Elle va dès lors examiner les statuts de la société et constater que le mandat d’administrateur-délégué pouvait être rémunéré. Il n’y a dès lors pas exercice à titre gratuit mais avec un but de lucre. Les décisions de l’assemblée générale ayant a postériori constaté qu’il n’y avait pas eu de rémunération, celles-ci sont sans incidence, d’autant qu’il est établi qu’à certaines époques le mandat était rémunéré.
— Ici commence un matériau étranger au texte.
(** X15.  [initialize] always resolves, and it touches neither the
    cache, nor the settings, nor the timers.  Either it resolves with
    false and leaves the access token and its expiry as they were, or it
    has replaced both by those of one [accessToken] object returned by
    the redeem endpoint; in that case it resolves with true exactly when
    the [validUntil] of that object is a date. *)
Theorem initialize_session (rt : Runtime) (env : Env) (s : State) :
  exists ok s',
    initialize rt env s = (Ret ok, s') /\
    rows s' = rows s /\ config s' = config s /\
    refreshTimer s' = refreshTimer s /\ intervals s' = intervals s /\
    ((ok = false /\ session_kept s s') \/
     exists authToken,
       session_redeemed rt env s' authToken /\
       (ok = true <-> Date_getTime rt (field "validUntil" authToken) <> NaN)).
Proof.
  assert (Hkept : invariant_for
                    (fun x => rows x = rows s /\ config x = config s /\
                              refreshTimer x = refreshTimer s /\
                              intervals x = intervals s) (initialize rt env)).
  { apply inv_initialize.
    - intros x Hx.
      split; [|split; [|split; [|split; [|split]]]]; intros; exact Hx.
    - intros v x Hx. exact Hx.
    - intros v x Hx. exact Hx. }
  specialize (Hkept s (conj eq_refl (conj eq_refl (conj eq_refl eq_refl)))).
  destruct (initialize_session_cases rt env s) as (ok & s' & Hrun & H).
  rewrite Hrun in Hkept. destruct Hkept as (Hr & Hc & Ht & Hi).
  exists ok, s'. auto 10.
Qed.

Lemma initialize_malformed_token_witness :
  let s := Ref.fresh_service (Ref.token_config "malformed-token") [] in
  exists s',
    initialize Ref.runtime (Ref.environment Ref.nominal) s = (Ret false, s') /\
    nip s' = None /\
    count_url "/auth/ksef-token" (sent_between s s') = 0%nat.
Proof.
  cbv zeta.
  refine (initialize_malformed_token Ref.runtime (Ref.environment Ref.nominal)
            (Ref.fresh_service (Ref.token_config "malformed-token") [])
            {| auth_method := "token"; token := Some "malformed-token" |}
            "malformed-token" eq_refl eq_refl eq_refl eq_refl _ _ eq_refl);
    [discriminate | simpl; lia].
Defined.

(* ================================================================== *)
(** * The timestamp of the challenge *)
(* ================================================================== *)

(** With a tax identifier, [authenticateWithToken] starts with the submit
    call. *)
Lemma authenticateWithToken_submits (env : Env) (challenge_ : JsVal)
  (encryptedToken taxId : string) (s : State) :
  nip s = Some taxId -> taxId <> "" ->
  exists a later s',
    authenticateWithToken env challenge_ encryptedToken s = (Ret a, s') /\
    calls s' =
      (later ++ submit_request s challenge_ encryptedToken taxId :: calls s)%list.
Proof.
  intros Hnip Hne.
  unfold authenticateWithToken, try_catch, bind, gets. rewrite Hnip.
  destruct (String.eqb_spec taxId "") as [->|_]; [contradiction Hne; reflexivity|].
  unfold request.
  fold (submit_request s challenge_ encryptedToken taxId).
  set (req := submit_request s challenge_ encryptedToken taxId).
  destruct (result (reply_to env s req)) as [r|st].
  2:{ exists JNull, [], (settle req (reply_to env s req) s).
      split; reflexivity. }
  destruct (truthy (and_field "authenticationToken" (data r))); cbn [negb].
  2:{ exists JNull, [], (settle req (reply_to env s req) s).
      split; reflexivity. }
  set (s1 := settle req (reply_to env s req) s).
  set (tok := field "token" (field "authenticationToken" (data r))).
  set (ref := field "referenceNumber" (data r)).
  destruct (waitForTokenAuthStatus_calls env ref tok tokenAuthMaxWaitMs s1)
    as [polls Hpolls].
  destruct (waitForTokenAuthStatus_terminates env ref tok tokenAuthMaxWaitMs s1)
    as (ok & s2 & Hwait & _).
  rewrite Hwait in *. cbn [snd] in Hpolls.
  destruct ok; cbn [negb].
  - destruct (redeemAccessToken_cases env tok s2) as (v & Hredeem & _).
    cbv zeta in Hredeem. rewrite Hredeem.
    destruct (truthy v); cbn [negb];
      eexists _, (redeem_request s2 tok :: polls), _;
      (split; [reflexivity|]);
      cbn [calls settle set_calls set_now]; rewrite Hpolls; reflexivity.
  - exists JNull, polls, s2. split; [reflexivity | exact Hpolls].
Qed.

(** [encryptTokenWithChallenge] returns a text exactly when the token
    is not empty, the certificate is a text that is not empty and makes
    a key, and [publicEncrypt] succeeds; the text is then the base64
    text of the encryption of the token, a bar and the timestamp. *)
Lemma encryptTokenWithChallenge_sealed (rt : Runtime) (s : State)
  (timestampMs : JsVal) (enc : string) :
  encryptTokenWithChallenge rt s timestampMs = Some enc <->
  exists tok certificate key sealed,
    ksefToken s = Some tok /\ tok <> "" /\
    publicKeyCertificate s = JStr certificate /\ certificate <> "" /\
    createPublicKey rt (certificatePEM certificate) = Some key /\
    publicEncrypt rt key RSA_PKCS1_OAEP_PADDING "sha256"
      (Buffer_from (tok ++ "|" ++ to_string timestampMs)) = Some sealed /\
    enc = base64_encode rt sealed.
Proof.
  unfold encryptTokenWithChallenge, tokenToEncrypt. split.
  - destruct (ksefToken s) as [tok|]; [|discriminate].
    destruct (String.eqb_spec tok "") as [->|Htok]; [discriminate|].
    cbn [negb andb].
    destruct (publicKeyCertificate s) as [| |b|n|cert|b|l|l];
      try (destruct (negb _); discriminate).
    cbn [truthy].
    destruct (String.eqb_spec cert "") as [->|Hcert]; [discriminate|].
    cbn [negb].
    destruct (createPublicKey rt (certificatePEM cert)) as [key|] eqn:Hkey;
      [|discriminate].
    destruct (publicEncrypt rt key RSA_PKCS1_OAEP_PADDING "sha256" _)
      as [sealed|] eqn:Hseal; [|discriminate].
    intros H. injection H as <-. exists tok, cert, key, sealed. auto 10.
  - intros (tok & cert & key & sealed & -> & Htok & -> & Hcert & Hkey & Hseal & ->).
    destruct (String.eqb_spec tok "") as [->|_]; [contradiction Htok; reflexivity|].
    cbn [truthy negb andb].
    destruct (String.eqb_spec cert "") as [->|_]; [contradiction Hcert; reflexivity|].
    cbn [negb]. rewrite Hkey, Hseal. reflexivity.
Qed.
(** * NearEarthObjects: the entity model, the database and its query engine

    A shallow embedding of [models.py] and [database.py].

    Python objects are mutable and shared by reference: the database
    constructor writes into the [CloseApproach] and [NearEarthObject]
    objects it is handed, and both the indices and the link fields hold
    references.  The embedding therefore keeps an explicit object store
    (one typed heap per class, addressed by [addr]) and threads it through
    the constructor with a small state-and-exception monad.  Dictionaries
    are [gmap]s whose values are references. *)

From Stdlib Require Import ZArith.
From Stdlib Require Import Floats.SpecFloat.
From stdpp Require Import base option list strings gmap fin_maps.

Local Open Scope string_scope.
Set Warnings "-register-all,-clear-no-such-hyp".

(** ** Python values *)

(** Python's [float] is IEEE 754 binary64; [spec_float] is its
    specification-level representation (sign, mantissa, exponent). *)
Abbreviation float := spec_float.

Definition prec : Z := 53.
Definition emax : Z := 1024.

(** [float('nan')] *)
Definition nan : float := S754_nan.

(** [math.isnan] *)
Definition isnan (f : float) : bool :=
  match f with S754_nan => true | _ => false end.

Module datetime.
(** [datetime.date]: a calendar day. *)
Record date := Date { year : Z; month : Z; day : Z }.

(** [datetime.datetime], minute precision as in the data set. *)
Record datetime := Datetime { date_of : date; hour : Z; minute : Z }.

(** [d1 <= d2] on dates: lexicographic on (year, month, day). *)
Definition date_leb (d1 d2 : date) : bool :=
  if (year d1 <? year d2)%Z then true
  else if (year d2 <? year d1)%Z then false
  else if (month d1 <? month d2)%Z then true
  else if (month d2 <? month d1)%Z then false
  else (day d1 <=? day d2)%Z.
End datetime.
(** * ROM catalog and preview resolver of Main_MiSTer: a shallow embedding

    The development follows [rom_catalog.cpp] (station registry, entry
    store, scanner, browse view, sort, filter) and [rom_preview.cpp]
    (preview slot, local lookup, download, online fetch, cache test,
    background fetch flags, batch download).

    Conventions.
    - A C string is the list of its characters before the terminating NUL.
    - [uint32_t] and [int] values are integers in [Z]; unsigned arithmetic
      is reduced with [u32], conversions to [int] go through [int32].
    - Array indices and element counts ([rom_count], [rom_capacity],
      [filtered_count], loop counters) are natural numbers: they index an
      array held in memory, so they stay far below 2^31.
    - A pointer into [g_rom_catalog.roms] is the index of the element.
    - Services that live outside these two files (directory listing, file
      tests, the allocator, qsort, the resolver, wget, Imlib2, pthreads) are
      fields of an environment record or of the modelled world. *)

From Stdlib Require Import ZArith List String Ascii Bool Lia.
From stdpp Require Import base list.

Open Scope Z_scope.

(** ** C strings *)

Module CStr.

Abbreviation cstr := (list ascii).

(** String literals of the source. *)
Definition lit (s : string) : cstr := list_ascii_of_string s.

Definition char_code (c : ascii) : Z := Z.of_nat (nat_of_ascii c).

(** [tolower] of the C locale. *)
Definition tolower (c : ascii) : ascii :=
  let n := nat_of_ascii c in
  if ((65 <=? n) && (n <=? 90))%nat then ascii_of_nat (n + 32) else c.

Definition char_eqb (a b : ascii) : bool := Ascii.eqb a b.

(** [strrchr s c]: offset of the last occurrence of [c], if any. *)
Fixpoint strrchr (s : cstr) (c : ascii) : option nat :=
  match s with
  | [] => None
  | x :: s' =>
      match strrchr s' c with
      | Some k => Some (S k)
      | None => if char_eqb x c then Some 0%nat else None
      end
  end.

(** [strcmp]: only the sign of the result is specified; it is the sign of
    the difference of the first pair of characters that differ, the end of
    a string coming before every character. *)
Fixpoint strcmp (a b : cstr) : Z :=
  match a, b with
  | [], [] => 0
  | [], _ :: _ => -1
  | _ :: _, [] => 1
  | x :: a', y :: b' =>
      if char_eqb x y then strcmp a' b'
      else if char_code x <? char_code y then -1 else 1
  end.
(** C2: one call of the downsampler returns [x + s1/2 + s2/4] and leaves
    the carry at [s2/4], in every sample arithmetic; from a zero carry
    the pair (0.5, 0.5) yields 0.375 and leaves the carry at 0.125, and a
    following pair (0.5, 0.5) yields 0.5, both in single precision and in
    exact arithmetic. *)
Theorem fast_downsample_call :
  (forall (T : Type) (SampleT : Sample T) (d : fast_downsample T)
          (s1 s2 : T),
      fst (operator_call s1 s2 d) = x d + s1 / two + s2 / four /\
      x (snd (operator_call s1 s2 d)) = s2 / four) /\
  (let h := B32.of_dyadic 1 (-1) in
   operator_call h h make =
     (B32.of_dyadic 3 (-3), {| x := B32.of_dyadic 1 (-3) |}) /\
   fst (operator_call h h (snd (operator_call h h make))) = h) /\
  (let h := (1 / 2)%R in
   operator_call h h make = ((3 / 8)%R, {| x := (1 / 8)%R |}) /\
   fst (operator_call h h (snd (operator_call h h make))) = h).
Proof.
  split; [|split].
  - intros T SampleT d s1 s2. rewrite fast_downsample_step. split; reflexivity.
  - split; vm_compute; reflexivity.
  - cbv zeta. rewrite !fast_downsample_step. cbn.
    split; [f_equal; [|f_equal]|]; lra.
Qed.

(** Once the carry is [c/4], a call on the pair [(c, c)] returns
    [c/4 + c/2 + c/4] and leaves the carry where it is. *)
Lemma constant_pair_fixpoint {T : Type} {SampleT : Sample T} (c : T) :
  operator_call_pair (c, c) {| x := c / four |} =
  (c / four + c / two + c / four, {| x := c / four |}).
Proof. reflexivity. Qed.

(** If the three-tap sum [c/4 + c/2 + c/4] evaluates to [c] in the
    sample arithmetic, every call on [(c, c)] after the first returns
    [c]. *)
Lemma constant_pair_settles {T : Type} {SampleT : Sample T}
  (c : T) (d : fast_downsample T) (n : nat) :
  c / four + c / two + c / four = c ->
  run operator_call_pair (repeat (c, c) (S n)) d =
  (x d + c / two + c / four :: repeat c n, {| x := c / four |}).
Proof.
  intros Hc. cbn [repeat]. rewrite run_cons.
  change (operator_call_pair (c, c) d)
    with (x d + c / two + c / four, {| x := c / four |}).
  cbn [fst snd].
  assert (run operator_call_pair (repeat (c, c) n) {| x := c / four |} =
          (repeat c n, {| x := c / four |})) as Hrun.
  { induction n as [|n IH]; [reflexivity|].
    cbn [repeat]. rewrite run_cons, constant_pair_fixpoint.
    cbn [fst snd]. rewrite IH, Hc. reflexivity. }
  rewrite Hrun. reflexivity.
Qed.

Lemma exact_three_taps (c : R) : (c / four + c / two + c / four = c)%S.
Proof. cbn. lra. Qed.

Lemma uint16_three_taps (c : Z) :
  (0 <= c < U16.modulus)%Z -> (c mod 4 = 0)%Z ->
  (c / four + c / two + c / four = c)%S.
Proof.
  unfold U16.modulus. intros Hc H4. cbn. unfold U16.wrap, U16.modulus.
  change (4 mod 65536)%Z with 4%Z. change (2 mod 65536)%Z with 2%Z.
  rewrite !Z.quot_div_nonneg by lia.
  pose proof (Z.div_mod c 4 ltac:(lia)) as Hdiv.
  assert (c / 2 = 2 * (c / 4))%Z as H2.
  { replace c with ((c / 4) * 2 * 2)%Z at 1 by lia.
    rewrite Z.div_mul by lia. lia. }
  rewrite H2.
  rewrite (Z.mod_small (c / 4)) by lia.
  rewrite (Z.mod_small (2 * (c / 4))) by lia.
  rewrite (Z.mod_small (c / 4 + 2 * (c / 4))) by lia.
  rewrite Z.mod_small by lia. lia.
Qed.

(** C6 fails as stated.  On unsigned 16-bit samples, the instance the
    header names, the constant [c = 1] has [1/2 = 0] and [1/4 = 0], and
    every call on the pair (1, 1) returns 0.  In single precision both
    quotients of the smallest positive number [2^-149] round to 0, and
    every call on that constant returns 0 as well. *)
Lemma constant_never_reached :
  fst (run (S := fast_downsample Z) operator_call_pair
         [(1, 1); (1, 1); (1, 1)]%Z make) = [0; 0; 0]%Z /\
  (let c := S754_finite false 1 (-149) in
   B32.valid c = true /\
   fst (run operator_call_pair [(c, c); (c, c); (c, c)] make) =
   [S754_zero false; S754_zero false; S754_zero false] /\
   B32.eqb (S754_zero false) c = false).
Proof. repeat split; vm_compute; reflexivity. Qed.

(** Integer samples that are not multiples of 4 settle on a smaller
    value: the constant 5 settles on [1 + 2 + 1 = 4]. *)
Example constant_five_settles_on_four :
  fst (run (S := fast_downsample Z) operator_call_pair
         [(5, 5); (5, 5); (5, 5)]%Z make) = [3; 4; 4]%Z.
Proof. vm_compute. reflexivity. Qed.

(** C6, as amended: feeding the pair [(c, c)] repeatedly makes the
    output exactly [c] on every call after the first whenever halving
    and quartering [c] lose nothing: for every [c] in exact arithmetic;
    in single precision for every zero, every infinity and every finite
    [c] of magnitude at least [2^-124]; on unsigned 16-bit samples for
    every multiple of 4.  The first output is the carry before the call
    plus [c/2 + c/4]. *)
Theorem constant_pair_output :
  (forall (c : R) (d : fast_downsample R) (n : nat),
      fst (run operator_call_pair (repeat (c, c) (S n)) d) =
      (x d + c / two + c / four) :: repeat c n) /\
  (forall (c : B32.float) (d : fast_downsample B32.float) (n : nat),
      B32.quarters_exactly c = true ->
      fst (run operator_call_pair (repeat (c, c) (S n)) d) =
      (x d + c / two + c / four) :: repeat c n) /\
  (forall (c : Z) (d : fast_downsample Z) (n : nat),
      (0 <= c < U16.modulus)%Z -> (c mod 4 = 0)%Z ->
      fst (run operator_call_pair (repeat (c, c) (S n)) d) =
      (x d + c / two + c / four) :: repeat c n).
Proof.
  split; [|split].
  - intros c d n.
    rewrite (constant_pair_settles d n (exact_three_taps c)). reflexivity.
  - intros c d n Hc.
    rewrite (constant_pair_settles d n (B32Rounding.b32_three_taps c Hc)).
    reflexivity.
  - intros c d n Hc H4.
    rewrite (constant_pair_settles d n (uint16_three_taps Hc H4)).
    reflexivity.
Qed.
Telle était dès lors sa vocation et la cour conclut à l’absence de renversement de la présomption. Il n’y a pas eu de cessation d’activité permettant l’assimilation.

Intérêt de la décision

Cet arrêt de la Cour du travail de Bruxelles aborde sous un jour particulier la question de présomptions d’assujettissement au statut social des travailleurs indépendants dans le chef des mandataires de société. Elle rappelle les règles à propos de l’exercice d’un tel mandat et de la désignation à celui-ci. L’intérêt de la décision est de faire le lien avec la notion de cessation d’activité professionnelle au sens de l’article 28 de l’arrêté royal du 22 décembre 1967 portant règlement général relatif à la pension de retraite et de survie des travailleurs indépendants, puisque la Cour de cassation exige, en ce qui concerne la preuve de la cessation d’activité, que pour l’application de l’article 28, § 3, alinéa 1er, l’on tienne compte des présomptions d’exercice d’activité indépendante au sens de l’arrêté royal n° 38. Il s’agit des arrêts du 21 mars 1983 (Cass., 21 mars 1983, Pas, 1983, I, p.789) et du 24 septembre 1979 (Cass., 24 septembre 1979, Pas, 1980, I, p. 504).